Politico reports that the House will take up H.R.3668 with the included silencer and “sporting purpose” reforms as early as next week while reciprocity bill H.R.38 is expected to move out of the Judiciary Committee and to the floor for a vote in October or early November.
No local reps. co-sponsor H.R.3668, several co-sponsor H.R.38.
The Brooklyn Daily Eagle reports:
“Autonomous Ballistics, a team from New York University Tandon School of Engineering, took home the $1 million prize in a Smart Gun Design Competition funded by Borough President Eric Adams. And the winning team’s design is not a gun — but a smart holster …”
The idea of a “smart” gun has been around for probably close to 50 years. All attempts to produce one have failed. Knowing this I will give these guys credit for trying a different approach.
“… The smart holster uses fingerprint ID, RFID and voice identification to keep out everyone but the legal owner (and up to 200 other users), Cohen and Raj Kumar said. A small fingerprint reader is embedded into the wall of the holster. The beauty of their design is that you “don’t have to change your gun at all. It’s just a holster similar to the one you have except this is maneuvered so that it’s almost inherent that you put your finger [on the fingerprint reader] when you pull it out,” Cohen said …”
I’d guess the idea came from the retention-type holsters police use. The problem here is any system is only as reliable as the least reliable part of it. Electronics are less reliable than mechanics so their idea has an inherent flaw. How could you market such a product? Would trail lawyers consider the liability aspects of marketing a product with a known “defect”?
“… The concepts were evaluated based on their adaptability into the market, feasibility, flexibility, potential impact on public safety and potential for other uses. So far no word has come in on the design from gun manufacturers on the idea …”
Their silence says enough.
Phil Boyle’s flip-flopping on gun rights (by my count at least 3 times) doomed his bid for Sheriff.
“… [Larry Zacarese] showed the savvy of a veteran political operative last week when he tapped a crucial and highly energized bloc: Gun owners who were angry at his opponent, state Sen. Phil Boyle, for voting for Gov. Andrew M. Cuomo’s gun-control measure known as the SAFE Act. Zacarese … drubbed Boyle in a GOP primary, in part due to two mailings to 3,000 gun owners throughout Suffolk. Zacarese also did ads on two local radio stations on the East End, where the gun issue is a significant concern and where the sheriff’s department handles gun licensing. As a freshman senator, Boyle voted for the SAFE Act but said shortly thereafter that his vote “was a mistake.” Boyle further angered gun users by saying he might have realized the mistake “if we were given more than two hours to read the bill.” …”

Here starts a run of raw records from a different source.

Lemma last_sent_trace evs r f o :
  last_sent evs = Some (r, f, o) ->
  exists pre post, evs = pre ++ Sent r f :: post /\ Forall not_sent post /\
  forall pl, o = Some pl -> Acknowledged (sequence_number f) pl ∈ post.
Proof.
  revert o. induction evs as [|ev evs IH] using rev_ind; intros o; [done|].
  rewrite last_sent_snoc. intros Hs.
  assert (forall o', last_sent evs = Some (r, f, o') -> not_sent ev ->
    (forall pl, o = Some pl -> o' = Some pl \/ ev = Acknowledged (sequence_number f) pl) ->
    exists pre post, evs ++ [ev] = pre ++ Sent r f :: post /\ Forall not_sent post /\
      forall pl, o = Some pl -> Acknowledged (sequence_number f) pl ∈ post) as Hk.
  { intros o' E Hn Ho. destruct (IH o' E) as (pre & post & -> & Hp & Ha).
    exists pre, (post ++ [ev]). split; [by rewrite <- (assoc_L (++))|]. split.
    - apply Forall_app. split; [done|by apply Forall_singleton].
    - intros pl Hpl. apply elem_of_app. destruct (Ho pl Hpl) as [Ho'| ->].
      + left. by apply Ha.
      + right. by apply list_elem_of_singleton. }
  destruct ev as [r' n|r'|k'| |s pl|r' f'|k' r'|b| |]; cbn in Hs; try (by eapply Hk; [exact Hs|done|auto]).
  - destruct (last_sent evs) as [[[r1 f1] [pl'|]]|] eqn:E; [by eapply Hk; [exact Hs|done|auto]| |done].
    destruct (acknowledge_request f1 && bool_decide (s = sequence_number f1)) eqn:Ec;
      [|by eapply Hk; [exact Hs|done|auto]].
    apply andb_true_iff in Ec as [_ ->%bool_decide_eq_true].
    injection Hs as -> -> <-. eapply (Hk None); [done|done|]. intros pl' [= ->]. by right.
  - injection Hs as -> -> <-. exists evs, []. split; [done|]. split; [constructor|done].
Qed.

(** What a busy state knows of the frame it is about. *)
Definition about (f : Frame) (o : option (list Z)) (s : DeviceQueueState) : Prop :=
  if acknowledge_request f then
    match s with
    | Idle _ => True
    | Sending _ a pl =>
        match o with
        | None => a = sequence_number f /\ is_Some a
        | Some pl' => a = None /\ pl = pl'
        end
    | WaitingForAck a _ => o = None /\ sequence_number f = Some a
    | HaveResult r => forall pl, r = Ok pl -> o = Some pl
    end
  else
    match s with
    | Idle _ => True
    | Sending _ a pl => a = None /\ pl = []
    | WaitingForAck _ _ => False
    | HaveResult r => forall pl, r = Ok pl -> pl = []
    end.

Definition linked (evs : list dq_event) (q : DeviceQueue) : Prop :=
  is_idle (state q) = true \/
  exists r f o e rest, last_sent evs = Some (r, f, o) /\ entries q = e :: rest /\
    data e = r /\ acknowledge_request f = dr_acknowledge_request r /\ about f o (state q).

Lemma linked_quiet evs ev q :
  (forall g, ack_step g ev = g) -> linked evs q -> linked (evs ++ [ev]) q.
Proof. intros Hg. unfold linked. by rewrite last_sent_snoc, Hg. Qed.

Lemma linked_idle evs q b : state q = Idle b -> linked evs q.
Proof. intros E. left. by rewrite E. Qed.

(** The parts of a queue that the link depends on. *)
Lemma linked_ext evs q q' :
  state q' = state q ->
  (forall e rest, entries q = e :: rest -> exists e' rest', entries q' = e' :: rest' /\ data e' = data e) ->
  linked evs q -> linked evs q'.
Proof.
  intros Es He [Hi|(r & f & o & e & rest & E1 & E2 & E3 & E4 & E5)]; [left; by rewrite Es|].
  destruct (He e rest E2) as (e' & rest' & Ee & Ed). right. exists r, f, o, e', rest'.
  rewrite Es, Ed. done.
Qed.

Lemma waits_linked evs cx q q0 : waits cx q q0 -> linked evs q -> linked evs q0.
Proof.
  intros Hw Hl. destruct Hw; try done; by eapply linked_idle.
Qed.

Lemma poll_linked p cx evs q :
  linked evs q ->
  let '(r, _, q') := poll_next_action p cx q in linked (evs ++ [poll_event q r]) q'.
Proof.
  intros Hl. pose proof (poll_cases p cx q) as Ho.
  destruct (poll_next_action p cx q) as [[r p'] q'].
  destruct Ho as [b _ _|Ee|e rest b a f Ee Es _ _ _ Ha Hs Hd|e rest r Ee _|q0 Hw _|q0 i e Hw Hi _];
    cbn [poll_event].
  - by apply linked_quiet.
  - by eapply linked_idle.
  - right. rewrite Ee, last_sent_snoc. cbn. do 5 eexists. split; [reflexivity|].
    split; [exact Ee|]. split; [done|]. split; [done|]. unfold about. cbn. rewrite Hd, Ha.
    destruct (dr_acknowledge_request (data e)); [|done]. split; [done|]. rewrite Hs. by eexists.
  - by eapply linked_idle.
  - apply linked_quiet; [done|]. eapply (waits_linked evs) in Hw; [|done]. exact Hw.
  - apply linked_quiet; [done|]. pose proof (waits_linked evs _ _ _ Hw Hl) as Hl0.
    case_decide as Hz; [by eapply linked_idle|]. eapply linked_ext; [| |exact Hl0]; [done|].
    intros e' rest' Ee. cbn. rewrite Ee. destruct i as [|i]; [done|]. cbn. eauto.
Qed.

Lemma send_result_linked evs t k b q :
  linked evs q -> linked evs (process_send_result t k b q).
Proof.
  intros Hl. unfold process_send_result.
  destruct (state q) as [d|sk a pl|a tm|r] eqn:Es; try done. case_decide; [|done].
  destruct Hl as [Hi|(r & f & o & e & rest & E1 & E2 & E3 & E4 & E5)]; [by rewrite Es in Hi|].
  rewrite Es in E5. unfold about in E5. rewrite E2.
  destruct b.
  - right. exists r, f, o, e, rest. unfold about.
    destruct (acknowledge_request f), o as [pl'|], a as [a|]; cbn; try done; 
      destruct E5 as [? ?]; try done; simplify_eq/=; repeat split; try done;
      try (by destruct (is_Some_None _)); by intros ? [= ->].
  - destruct (indirect e); [by eapply linked_idle|]. case_decide; [by eapply linked_idle|].
    right. exists r, f, o, e, rest. unfold about. destruct (acknowledge_request f); cbn; done.
Qed.

Lemma acknowledge_linked evs s pl q :
  linked evs q -> linked (evs ++ [Acknowledged s pl]) (process_acknowledge s pl q).
Proof.
  intros Hl. unfold process_acknowledge.
  destruct Hl as [Hi|(r & f & o & e & rest & E1 & E2 & E3 & E4 & E5)].
  { destruct (state q) eqn:Es; try done. by eapply linked_idle. }
  assert (forall q', entries q' = entries q ->
    about f (match o with
             | None => if acknowledge_request f && bool_decide (s = sequence_number f)
                       then Some pl else None
             | Some pl' => Some pl' end) (state q') ->
    linked (evs ++ [Acknowledged s pl]) q') as Hk.
  { intros q' Ee Ha. right. rewrite last_sent_snoc, E1. cbn.
    exists r, f. destruct o as [pl'|]; [|destruct (_ && _)]; cbn [fst snd];
      do 3 eexists; (split; [reflexivity|]); rewrite Ee; done. }
  unfold about in E5, Hk. destruct (state q) as [d|sk a pl'|a tm|res] eqn:Es.
  - apply Hk; [done|]. rewrite Es. by destruct (acknowledge_request f).
  - destruct (acknowledge_request f) eqn:Eq; cbn [andb] in Hk.
    + destruct o as [pl0|].
      * destruct E5 as [-> ->]. cbn. apply Hk; [done|]. by rewrite Es.
      * destruct E5 as [-> [x Hx]]. rewrite Hx in *. rewrite bool_decide_true by done. cbn [andb].
        destruct (decide (s = Some x)) as [->|Hs].
        -- rewrite !bool_decide_true in * by done. by apply Hk.
        -- rewrite bool_decide_false by congruence. rewrite bool_decide_false in Hk by done.
           apply Hk; [done|]. rewrite Es. split; [done|]. by eexists.
    + destruct E5 as [-> ->]. cbn. apply Hk; [done|]. by rewrite Es.
  - destruct (acknowledge_request f) eqn:Eq; [|done]. destruct E5 as [-> Hs]. cbn [andb] in Hk.
    rewrite Hs in Hk. destruct (decide (s = Some a)) as [Hd|Hd].
    + rewrite bool_decide_true in Hk by done. apply Hk; [done|]. cbn. by intros ? [= ->].
    + rewrite bool_decide_false in Hk by done. apply Hk; [done|]. by rewrite Es.
  - apply Hk; [done|]. rewrite Es. destruct (acknowledge_request f); [|done].
    intros pl' Hp. by rewrite (E5 pl' Hp).
Qed.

Boyle was lying about gun rights before voting for SAFE. That was just the final straw.
“… Gun owners are a powerful bloc in low-turnout primaries — about 7 percent of Republicans voted Tuesday in the sheriff’s race — because they vote in force. That also gives them clout beyond their numbers in a general election. One gun owner, Dov Neidish of Commack, said in an interview that Boyle had “no backbone” and “staunch supporters of the Second Amendment haven’t forgotten.” Boyle admits the issue was “definitely a factor” with some voters even though he considers himself a Second Amendment advocate and co-sponsored SAFE Act repeal measures, though they have yet to pass. “Some folks will never forgive my original support, which was based solely on the law’s gang provisions,” that increased penalties for gang-related crimes involving guns, Boyle said. …”
His support for SAFE was based upon 1.) the fact he does not support gun rights, and 2.) the sleazy no-compete deal the Senate Republicans have with Cuomo which is the only thing keeping them in power.
My prediction: Long Island Republicans won’t learn a darn thing from this.